_EXERCISE DETAILS_
Below are entries. Copy exactly the lines running from the line that holds "rhs :: next_level rest" to the line that holds "String.eqb computed expected", with both ends included.

_DATA RECORDS_
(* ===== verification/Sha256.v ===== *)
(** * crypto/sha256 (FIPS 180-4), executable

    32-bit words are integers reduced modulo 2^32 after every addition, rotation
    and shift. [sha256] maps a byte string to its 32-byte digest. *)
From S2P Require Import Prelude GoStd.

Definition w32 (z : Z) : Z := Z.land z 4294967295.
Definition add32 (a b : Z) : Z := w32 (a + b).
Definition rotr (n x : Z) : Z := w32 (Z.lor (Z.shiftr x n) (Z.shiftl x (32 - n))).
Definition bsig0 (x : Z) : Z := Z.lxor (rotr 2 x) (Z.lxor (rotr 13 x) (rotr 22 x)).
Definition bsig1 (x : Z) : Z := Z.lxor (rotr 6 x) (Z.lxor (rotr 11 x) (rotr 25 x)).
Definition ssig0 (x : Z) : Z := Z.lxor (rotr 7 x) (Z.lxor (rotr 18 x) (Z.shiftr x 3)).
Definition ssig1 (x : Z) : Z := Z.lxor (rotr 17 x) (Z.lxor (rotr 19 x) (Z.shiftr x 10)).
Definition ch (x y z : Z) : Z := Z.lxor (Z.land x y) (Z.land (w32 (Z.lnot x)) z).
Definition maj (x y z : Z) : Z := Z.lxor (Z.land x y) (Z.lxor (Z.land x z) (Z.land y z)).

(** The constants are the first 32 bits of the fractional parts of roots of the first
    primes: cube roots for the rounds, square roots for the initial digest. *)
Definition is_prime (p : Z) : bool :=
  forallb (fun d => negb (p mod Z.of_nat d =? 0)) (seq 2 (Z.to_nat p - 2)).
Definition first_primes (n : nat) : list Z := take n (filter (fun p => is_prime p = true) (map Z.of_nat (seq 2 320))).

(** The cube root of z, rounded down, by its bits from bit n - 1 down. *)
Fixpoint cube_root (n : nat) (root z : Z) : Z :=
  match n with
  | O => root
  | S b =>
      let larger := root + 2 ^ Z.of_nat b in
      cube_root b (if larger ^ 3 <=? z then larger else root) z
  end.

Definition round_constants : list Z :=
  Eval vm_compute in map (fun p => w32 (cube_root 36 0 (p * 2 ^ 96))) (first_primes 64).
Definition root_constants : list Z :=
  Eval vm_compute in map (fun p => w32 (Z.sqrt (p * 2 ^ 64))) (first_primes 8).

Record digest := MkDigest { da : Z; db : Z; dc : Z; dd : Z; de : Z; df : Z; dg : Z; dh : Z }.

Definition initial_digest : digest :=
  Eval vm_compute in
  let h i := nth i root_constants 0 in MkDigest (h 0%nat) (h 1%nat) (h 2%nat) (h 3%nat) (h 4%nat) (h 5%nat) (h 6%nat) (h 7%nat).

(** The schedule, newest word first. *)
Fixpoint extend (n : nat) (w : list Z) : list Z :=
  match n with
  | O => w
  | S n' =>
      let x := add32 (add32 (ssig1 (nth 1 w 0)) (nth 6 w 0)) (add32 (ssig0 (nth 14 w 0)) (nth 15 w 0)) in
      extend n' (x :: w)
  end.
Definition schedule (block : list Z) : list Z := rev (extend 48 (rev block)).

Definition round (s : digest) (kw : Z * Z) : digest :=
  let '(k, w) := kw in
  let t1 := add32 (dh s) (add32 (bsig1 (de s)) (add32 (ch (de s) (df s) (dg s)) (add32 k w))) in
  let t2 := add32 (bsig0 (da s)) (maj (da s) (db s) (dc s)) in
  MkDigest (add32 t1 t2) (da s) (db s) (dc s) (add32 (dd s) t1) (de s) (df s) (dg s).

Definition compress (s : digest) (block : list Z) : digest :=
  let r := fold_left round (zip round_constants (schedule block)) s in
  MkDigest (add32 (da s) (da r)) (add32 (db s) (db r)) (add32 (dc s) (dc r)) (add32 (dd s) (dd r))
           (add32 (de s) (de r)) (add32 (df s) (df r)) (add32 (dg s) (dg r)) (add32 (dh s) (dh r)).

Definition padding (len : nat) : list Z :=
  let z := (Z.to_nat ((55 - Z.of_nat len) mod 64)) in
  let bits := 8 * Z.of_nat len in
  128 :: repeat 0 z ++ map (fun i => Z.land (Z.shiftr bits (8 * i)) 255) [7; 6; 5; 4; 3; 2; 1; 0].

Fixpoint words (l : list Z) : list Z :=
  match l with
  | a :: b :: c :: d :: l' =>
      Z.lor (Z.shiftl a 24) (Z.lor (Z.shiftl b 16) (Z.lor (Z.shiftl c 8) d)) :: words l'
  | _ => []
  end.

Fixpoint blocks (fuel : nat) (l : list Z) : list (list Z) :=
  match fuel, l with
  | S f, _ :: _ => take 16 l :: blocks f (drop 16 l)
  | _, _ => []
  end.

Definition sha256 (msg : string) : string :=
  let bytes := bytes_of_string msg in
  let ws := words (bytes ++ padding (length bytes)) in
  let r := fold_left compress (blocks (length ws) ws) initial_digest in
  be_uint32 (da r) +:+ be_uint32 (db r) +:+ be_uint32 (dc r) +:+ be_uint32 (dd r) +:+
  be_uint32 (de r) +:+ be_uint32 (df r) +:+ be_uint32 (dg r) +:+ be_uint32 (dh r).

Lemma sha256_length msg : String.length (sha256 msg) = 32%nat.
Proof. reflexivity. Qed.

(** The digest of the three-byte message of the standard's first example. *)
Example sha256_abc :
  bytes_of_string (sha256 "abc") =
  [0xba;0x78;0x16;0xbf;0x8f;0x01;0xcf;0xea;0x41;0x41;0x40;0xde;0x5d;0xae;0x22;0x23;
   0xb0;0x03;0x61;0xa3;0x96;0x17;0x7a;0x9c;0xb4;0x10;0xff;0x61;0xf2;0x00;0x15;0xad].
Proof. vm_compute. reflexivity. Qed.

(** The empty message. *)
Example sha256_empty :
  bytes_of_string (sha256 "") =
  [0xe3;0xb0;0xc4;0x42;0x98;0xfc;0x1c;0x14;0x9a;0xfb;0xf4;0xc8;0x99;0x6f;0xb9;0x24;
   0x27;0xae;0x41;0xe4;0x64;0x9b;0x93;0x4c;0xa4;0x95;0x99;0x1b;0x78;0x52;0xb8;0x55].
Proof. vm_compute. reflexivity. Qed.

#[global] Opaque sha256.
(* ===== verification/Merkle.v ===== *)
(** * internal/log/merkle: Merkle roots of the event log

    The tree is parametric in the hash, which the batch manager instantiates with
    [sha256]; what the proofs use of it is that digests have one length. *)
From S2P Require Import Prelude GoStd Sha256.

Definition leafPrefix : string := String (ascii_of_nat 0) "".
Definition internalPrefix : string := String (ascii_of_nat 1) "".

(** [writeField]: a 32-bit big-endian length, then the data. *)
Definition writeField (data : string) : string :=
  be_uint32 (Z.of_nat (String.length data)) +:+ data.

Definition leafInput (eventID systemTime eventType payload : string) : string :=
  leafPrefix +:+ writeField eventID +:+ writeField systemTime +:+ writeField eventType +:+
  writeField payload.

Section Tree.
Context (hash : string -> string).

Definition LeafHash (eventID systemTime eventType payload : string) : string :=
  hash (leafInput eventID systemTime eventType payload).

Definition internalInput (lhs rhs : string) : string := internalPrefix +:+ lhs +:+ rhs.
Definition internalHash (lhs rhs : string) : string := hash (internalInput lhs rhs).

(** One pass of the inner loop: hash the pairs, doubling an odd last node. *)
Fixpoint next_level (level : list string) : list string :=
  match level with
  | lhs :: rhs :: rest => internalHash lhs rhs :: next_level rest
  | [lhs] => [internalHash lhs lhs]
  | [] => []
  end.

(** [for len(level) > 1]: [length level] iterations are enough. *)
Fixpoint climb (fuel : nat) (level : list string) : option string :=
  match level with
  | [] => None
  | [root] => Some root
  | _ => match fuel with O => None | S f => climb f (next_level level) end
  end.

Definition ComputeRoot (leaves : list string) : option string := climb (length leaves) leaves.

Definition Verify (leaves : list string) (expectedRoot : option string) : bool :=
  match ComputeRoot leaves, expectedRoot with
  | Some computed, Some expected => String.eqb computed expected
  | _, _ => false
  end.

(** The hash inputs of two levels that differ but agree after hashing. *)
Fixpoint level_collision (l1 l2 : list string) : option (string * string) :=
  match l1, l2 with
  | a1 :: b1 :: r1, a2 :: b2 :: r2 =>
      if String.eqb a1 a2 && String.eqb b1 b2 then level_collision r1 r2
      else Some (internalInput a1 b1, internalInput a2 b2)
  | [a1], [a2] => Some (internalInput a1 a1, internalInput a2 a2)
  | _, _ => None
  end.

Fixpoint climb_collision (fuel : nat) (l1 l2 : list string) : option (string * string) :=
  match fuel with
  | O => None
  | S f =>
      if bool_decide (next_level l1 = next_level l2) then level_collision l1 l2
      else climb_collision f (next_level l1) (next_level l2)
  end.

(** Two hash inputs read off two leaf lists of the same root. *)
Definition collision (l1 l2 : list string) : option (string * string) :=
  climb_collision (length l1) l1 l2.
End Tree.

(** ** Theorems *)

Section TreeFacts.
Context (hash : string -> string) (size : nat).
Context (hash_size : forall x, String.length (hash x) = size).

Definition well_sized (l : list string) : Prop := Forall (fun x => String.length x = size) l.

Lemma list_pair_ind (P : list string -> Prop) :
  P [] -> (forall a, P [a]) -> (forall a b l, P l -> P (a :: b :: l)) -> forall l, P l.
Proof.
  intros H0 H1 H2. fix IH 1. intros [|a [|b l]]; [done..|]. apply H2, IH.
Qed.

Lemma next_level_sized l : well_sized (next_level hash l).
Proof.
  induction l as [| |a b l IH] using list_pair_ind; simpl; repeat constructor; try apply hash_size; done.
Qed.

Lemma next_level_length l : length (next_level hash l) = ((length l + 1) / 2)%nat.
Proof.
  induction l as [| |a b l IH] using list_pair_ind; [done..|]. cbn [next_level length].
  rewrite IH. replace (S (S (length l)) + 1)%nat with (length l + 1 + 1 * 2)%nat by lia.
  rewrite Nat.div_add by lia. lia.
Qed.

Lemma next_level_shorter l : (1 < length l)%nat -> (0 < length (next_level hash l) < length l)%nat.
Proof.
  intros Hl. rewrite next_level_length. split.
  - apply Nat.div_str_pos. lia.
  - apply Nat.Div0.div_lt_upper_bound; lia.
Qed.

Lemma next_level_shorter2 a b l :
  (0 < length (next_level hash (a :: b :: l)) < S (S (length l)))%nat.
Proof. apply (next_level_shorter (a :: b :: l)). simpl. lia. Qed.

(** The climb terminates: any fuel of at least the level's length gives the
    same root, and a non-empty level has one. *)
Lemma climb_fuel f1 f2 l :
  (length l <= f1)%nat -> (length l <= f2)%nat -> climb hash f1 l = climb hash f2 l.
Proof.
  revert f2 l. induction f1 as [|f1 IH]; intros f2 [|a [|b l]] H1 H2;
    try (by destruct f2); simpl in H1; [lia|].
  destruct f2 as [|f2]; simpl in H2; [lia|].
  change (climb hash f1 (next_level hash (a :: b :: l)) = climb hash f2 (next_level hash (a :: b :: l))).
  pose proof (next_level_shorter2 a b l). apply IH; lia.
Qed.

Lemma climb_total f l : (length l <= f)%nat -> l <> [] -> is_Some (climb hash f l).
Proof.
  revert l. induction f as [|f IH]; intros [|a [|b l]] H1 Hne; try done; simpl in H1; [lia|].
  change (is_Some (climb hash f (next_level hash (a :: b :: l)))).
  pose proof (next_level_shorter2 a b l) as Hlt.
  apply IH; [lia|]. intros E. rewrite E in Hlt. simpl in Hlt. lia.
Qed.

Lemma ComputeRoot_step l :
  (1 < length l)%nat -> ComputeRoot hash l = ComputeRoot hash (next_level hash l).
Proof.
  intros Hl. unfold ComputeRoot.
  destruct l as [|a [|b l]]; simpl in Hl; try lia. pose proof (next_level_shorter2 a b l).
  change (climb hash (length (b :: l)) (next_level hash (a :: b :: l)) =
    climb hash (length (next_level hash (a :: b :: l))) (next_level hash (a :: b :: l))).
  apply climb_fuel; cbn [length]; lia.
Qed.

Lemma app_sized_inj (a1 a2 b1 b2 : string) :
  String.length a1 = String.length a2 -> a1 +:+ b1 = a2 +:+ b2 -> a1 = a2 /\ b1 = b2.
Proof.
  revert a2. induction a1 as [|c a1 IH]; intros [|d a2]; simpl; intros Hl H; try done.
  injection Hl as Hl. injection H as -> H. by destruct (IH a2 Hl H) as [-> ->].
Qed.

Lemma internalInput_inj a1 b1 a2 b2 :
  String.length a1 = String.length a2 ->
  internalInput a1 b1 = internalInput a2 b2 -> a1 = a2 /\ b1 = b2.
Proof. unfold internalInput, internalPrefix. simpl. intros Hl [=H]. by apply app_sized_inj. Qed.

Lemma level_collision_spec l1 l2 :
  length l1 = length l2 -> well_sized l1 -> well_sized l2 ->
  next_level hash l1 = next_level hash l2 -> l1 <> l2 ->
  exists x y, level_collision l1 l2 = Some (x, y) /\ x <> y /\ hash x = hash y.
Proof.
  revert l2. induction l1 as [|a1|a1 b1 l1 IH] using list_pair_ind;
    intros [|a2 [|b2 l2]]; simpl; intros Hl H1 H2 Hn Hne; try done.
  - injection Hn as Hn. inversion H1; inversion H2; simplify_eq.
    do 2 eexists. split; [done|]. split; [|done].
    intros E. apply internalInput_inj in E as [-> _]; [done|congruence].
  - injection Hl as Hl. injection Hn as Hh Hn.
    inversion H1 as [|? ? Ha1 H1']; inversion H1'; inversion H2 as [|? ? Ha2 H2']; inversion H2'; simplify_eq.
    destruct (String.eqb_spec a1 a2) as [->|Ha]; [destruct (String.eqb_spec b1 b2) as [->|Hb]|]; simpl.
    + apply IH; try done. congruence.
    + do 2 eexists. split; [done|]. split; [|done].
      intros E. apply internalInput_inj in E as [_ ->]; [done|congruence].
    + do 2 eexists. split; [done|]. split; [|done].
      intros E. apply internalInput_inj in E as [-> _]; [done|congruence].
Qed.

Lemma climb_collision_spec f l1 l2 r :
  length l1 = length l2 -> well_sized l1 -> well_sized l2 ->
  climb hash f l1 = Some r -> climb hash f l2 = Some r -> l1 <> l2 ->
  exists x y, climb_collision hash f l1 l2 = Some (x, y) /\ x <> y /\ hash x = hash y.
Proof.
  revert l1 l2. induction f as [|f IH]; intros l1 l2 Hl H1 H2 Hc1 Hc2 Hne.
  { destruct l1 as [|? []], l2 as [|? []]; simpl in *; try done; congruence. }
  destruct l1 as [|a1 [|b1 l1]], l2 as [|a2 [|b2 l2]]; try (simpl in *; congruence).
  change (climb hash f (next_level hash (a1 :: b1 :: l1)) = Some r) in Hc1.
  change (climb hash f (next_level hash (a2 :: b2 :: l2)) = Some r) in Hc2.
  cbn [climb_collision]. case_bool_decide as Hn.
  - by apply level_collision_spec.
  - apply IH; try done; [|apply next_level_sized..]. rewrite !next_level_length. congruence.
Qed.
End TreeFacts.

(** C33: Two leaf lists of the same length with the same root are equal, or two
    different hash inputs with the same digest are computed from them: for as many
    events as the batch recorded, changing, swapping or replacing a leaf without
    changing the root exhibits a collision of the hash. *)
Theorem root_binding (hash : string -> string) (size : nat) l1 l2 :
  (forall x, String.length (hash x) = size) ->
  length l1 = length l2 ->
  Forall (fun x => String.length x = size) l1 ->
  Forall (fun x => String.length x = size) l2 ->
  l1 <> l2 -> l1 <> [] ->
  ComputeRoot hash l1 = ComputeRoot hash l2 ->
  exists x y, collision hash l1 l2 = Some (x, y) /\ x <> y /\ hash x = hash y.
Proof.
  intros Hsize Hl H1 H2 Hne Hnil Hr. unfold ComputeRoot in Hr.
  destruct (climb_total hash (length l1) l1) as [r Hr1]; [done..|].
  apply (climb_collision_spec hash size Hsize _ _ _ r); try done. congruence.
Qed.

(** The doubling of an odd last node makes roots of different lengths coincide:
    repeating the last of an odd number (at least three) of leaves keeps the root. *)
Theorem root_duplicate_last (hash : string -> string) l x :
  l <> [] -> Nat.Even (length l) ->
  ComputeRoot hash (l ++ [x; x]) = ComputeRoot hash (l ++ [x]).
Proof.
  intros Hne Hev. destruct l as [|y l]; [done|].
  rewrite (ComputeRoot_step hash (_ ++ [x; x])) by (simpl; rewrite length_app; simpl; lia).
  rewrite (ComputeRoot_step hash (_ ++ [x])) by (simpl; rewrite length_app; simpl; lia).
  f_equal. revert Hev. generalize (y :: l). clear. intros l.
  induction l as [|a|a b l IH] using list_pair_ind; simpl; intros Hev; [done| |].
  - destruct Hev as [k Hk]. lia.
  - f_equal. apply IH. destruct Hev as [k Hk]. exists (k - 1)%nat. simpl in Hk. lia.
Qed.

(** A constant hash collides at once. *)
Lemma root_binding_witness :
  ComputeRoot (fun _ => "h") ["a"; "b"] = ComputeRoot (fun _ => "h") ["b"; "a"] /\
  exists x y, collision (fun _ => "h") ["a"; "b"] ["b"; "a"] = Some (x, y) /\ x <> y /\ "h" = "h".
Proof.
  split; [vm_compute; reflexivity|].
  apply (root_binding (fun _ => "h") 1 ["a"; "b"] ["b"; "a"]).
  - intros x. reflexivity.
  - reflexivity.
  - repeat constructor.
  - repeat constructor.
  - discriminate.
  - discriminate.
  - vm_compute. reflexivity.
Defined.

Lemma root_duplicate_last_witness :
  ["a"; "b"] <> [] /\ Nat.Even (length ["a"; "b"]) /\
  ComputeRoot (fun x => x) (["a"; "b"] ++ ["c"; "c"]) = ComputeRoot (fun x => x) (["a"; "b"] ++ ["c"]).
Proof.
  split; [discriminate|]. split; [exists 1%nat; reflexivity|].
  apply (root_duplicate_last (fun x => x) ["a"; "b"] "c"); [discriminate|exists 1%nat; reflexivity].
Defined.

_RESPONSE BELOW_
  | lhs :: rhs :: rest => internalHash lhs rhs :: next_level rest
  | [lhs] => [internalHash lhs lhs]
  | [] => []
  end.

(** [for len(level) > 1]: [length level] iterations are enough. *)
Fixpoint climb (fuel : nat) (level : list string) : option string :=
  match level with
  | [] => None
  | [root] => Some root
  | _ => match fuel with O => None | S f => climb f (next_level level) end
  end.

Definition ComputeRoot (leaves : list string) : option string := climb (length leaves) leaves.

Definition Verify (leaves : list string) (expectedRoot : option string) : bool :=
  match ComputeRoot leaves, expectedRoot with
  | Some computed, Some expected => String.eqb computed expected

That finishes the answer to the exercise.